- Associated Press -
ATLANTA — The government's top public health agency frequently failed to police its outside experts for conflicts of interest, according to a new government report released Friday.
The report looked at how well the Centers for Disease Control and Prevention looked for and dealt with conflicts among about 250 scientific experts who served on 17 advisory panels in 2007.
Panel members are supposed to disclose whether they have been paid by — or own stock in — drug companies or other entities that might have an interest in the panel's decisions. The panels provide advice to the CDC on topics such as how many people should get vaccinated and guidelines for cancer screenings.
Almost none of the 250 advisers that year properly or completely filled out forms in which they were required to state potential conflicts of interest, according to the report by the U.S. Department of Health and Human Services' Office of the Inspector General.
The report concluded that the CDC failed to follow-up with some of the experts who disclosed potential conflicts: 85 because of jobs or grants, 28 with stock ownership and 13 who received consulting fees.
CDC Director Dr. Thomas Frieden, who took over the agency in June, filed a response that said the agency has improved its monitoring for conflicts of interest. CDC also is taking other steps to simplify reporting of conflicts and to develop new ways of finding out about experts' grants, he wrote.

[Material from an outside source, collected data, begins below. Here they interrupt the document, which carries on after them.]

(** C6. For an even capacity [2 * k] the prompt hands on [2 * k] and
    [giveTokens (2 * k)] is [k]; and in every run of the task graph
    each argument [giveTokens] is applied to is a stored capacity that
    is even, so that its result is half of it: the tasks that apply
    [giveTokens] wait for [askForCapacity], which stores no odd
    capacity. *)
Theorem giveTokens_halves_even_capacity (k : Z) (evs : list event)
        (s : state) :
  run evs = Some s ->
  askForCapacity (Int (2 * k)) = Ok (2 * k)%Z /\
  giveTokens (2 * k) = k /\
  (forall t, In t giveTokensCalls -> waitsFor t "askForCapacity") /\
  Forall (fun g => exists c : Z,
              g = Some c /\ Z.even c = true /\ giveTokens c = (c / 2)%Z)
         (gives s).
Proof.
  intros R; split; [apply askForCapacity_even |].
  split; [apply giveTokens_double |].
  split; [apply giveTokensCalls_wait |].
  apply invariant_run in R; destruct R as [_ _ _ G _].
  apply Forall_impl with (2 := G).
  intros g [c [-> E]]; exists c; split; [reflexivity |].
  split; [assumption |].
  rewrite (even_double c E) at 1; apply giveTokens_double.
Qed.

Lemma giveTokens_halves_even_capacity_witness :
  run evenCapacityRun =
  Some {| started := [ "validate"; "getChainFee"; "getChannels";
                       "getMultiSigKey"; "connect"; "getTransitKey";
                       "probeForRouteToNode"; "network"; "askForCapacity";
                       "testOpenChannel" ]%string;
          finished := [ "validate"; "network"; "connect";
                        "probeForRouteToNode"; "askForCapacity" ]%string;
          failed := [];
          hasError := None;
          capacity := Some 2000000%Z;
          gives := [Some 2000000%Z] |} /\
  giveTokens (2 * 1000000) = 1000000%Z /\
  Forall (fun g => exists c : Z,
              g = Some c /\ Z.even c = true /\ giveTokens c = (c / 2)%Z)
         [Some 2000000%Z].
Proof.
  assert (run evenCapacityRun =
          Some {| started := [ "validate"; "getChainFee"; "getChannels";
                       "getMultiSigKey"; "connect"; "getTransitKey";
                       "probeForRouteToNode"; "network"; "askForCapacity";
                       "testOpenChannel" ]%string;
          finished := [ "validate"; "network"; "connect";
                        "probeForRouteToNode"; "askForCapacity" ]%string;
          failed := [];
          hasError := None;
          capacity := Some 2000000%Z;
          gives := [Some 2000000%Z] |}) as R by (vm_compute; reflexivity).
  split; [exact R |].
  destruct (giveTokens_halves_even_capacity 1000000 _ _ R) as [_ [G [_ F]]].
  split; [exact G | exact F].
Defined.
(** Every double quote of [s] directly follows a backslash. [prev] tells
    whether the byte before the current position is a backslash. *)
Fixpoint quotes_escaped_from (prev : bool) (s : string) : bool :=
  match s with
  | EmptyString => true
  | String c s' =>
      if Ascii.eqb c dq_char then prev && quotes_escaped_from false s'
      else quotes_escaped_from (Ascii.eqb c (ascii_of_nat 92)) s'
  end.

Definition quotes_escaped (s : string) : bool := quotes_escaped_from false s.

(** [s] occurs in [t] as a contiguous run of bytes. *)
Definition occurs_in (s t : string) : Prop := exists a b, t = a ++ s ++ b.

End Str.

Import Str.

(** ** What the logger takes from the Go runtime

    [strconv.FormatFloat], [fmt.Sprintf("%v", _)] on floats, functions and
    values of arbitrary dynamic type, and the seeded random source are not
    code of this package: they are the fields of a [Runtime]. *)

Class Runtime := {
  float32 : Type;
  float64 : Type;
  (** any dynamic type the type switches have no case for (also [nil]) *)
  opaque : Type;
  (** [strconv.FormatFloat(float64(v), 'f', 2, 64)] *)
  FormatFloat32 : float32 -> string;
  (** [strconv.FormatFloat(v, 'f', 2, 64)] *)
  FormatFloat64 : float64 -> string;
  (** [fmt.Sprintf("%v", v)] *)
  SprintFloat32 : float32 -> string;
  SprintFloat64 : float64 -> string;
  SprintOpaque : opaque -> string;
  (** [fmt.Sprintf("%v", f)] for a func value, identified by its number *)
  SprintFunc : nat -> string;
  (** the successive raw outputs of [rand.NewSource(time.Now().UnixNano())] *)
  rngSource : nat -> Z
}.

Conflicts of interest are not unusual. Many science experts have links to companies that sell medical products, or work for universities that seek government grants. In some cases, experts avoid conflicts by not voting on certain issues, or by selling off their stock. The CDC can also work out an agreement with an expert — called a waiver — spelling out when they can cast votes.
But even in those cases, the rules were sometimes disregarded. Seven people — all of them on the Advisory Board on Radiation and Worker Health — voted on matters barred on their waivers, the report found.
CDC officials disputed that finding. It may have appeared from meeting minutes that the experts voted inappropriately, but a review found nothing inappropriate actually occurred, said CDC spokesman Tom Skinner.
The Office of the Inspector General has been examining conflicts of interest at several federal health agencies, including the National Institutes of Health and the Food and Drug Administration.
One member of Congress, Rep. Rosa DeLauro, D-Conn., said the findings were concerning.
"The work of the CDC is too important to be tainted in any way," DeLauro said in a statement. She sits on the appropriations subcommittee that has sway over the budgets of the CDC and other health agencies.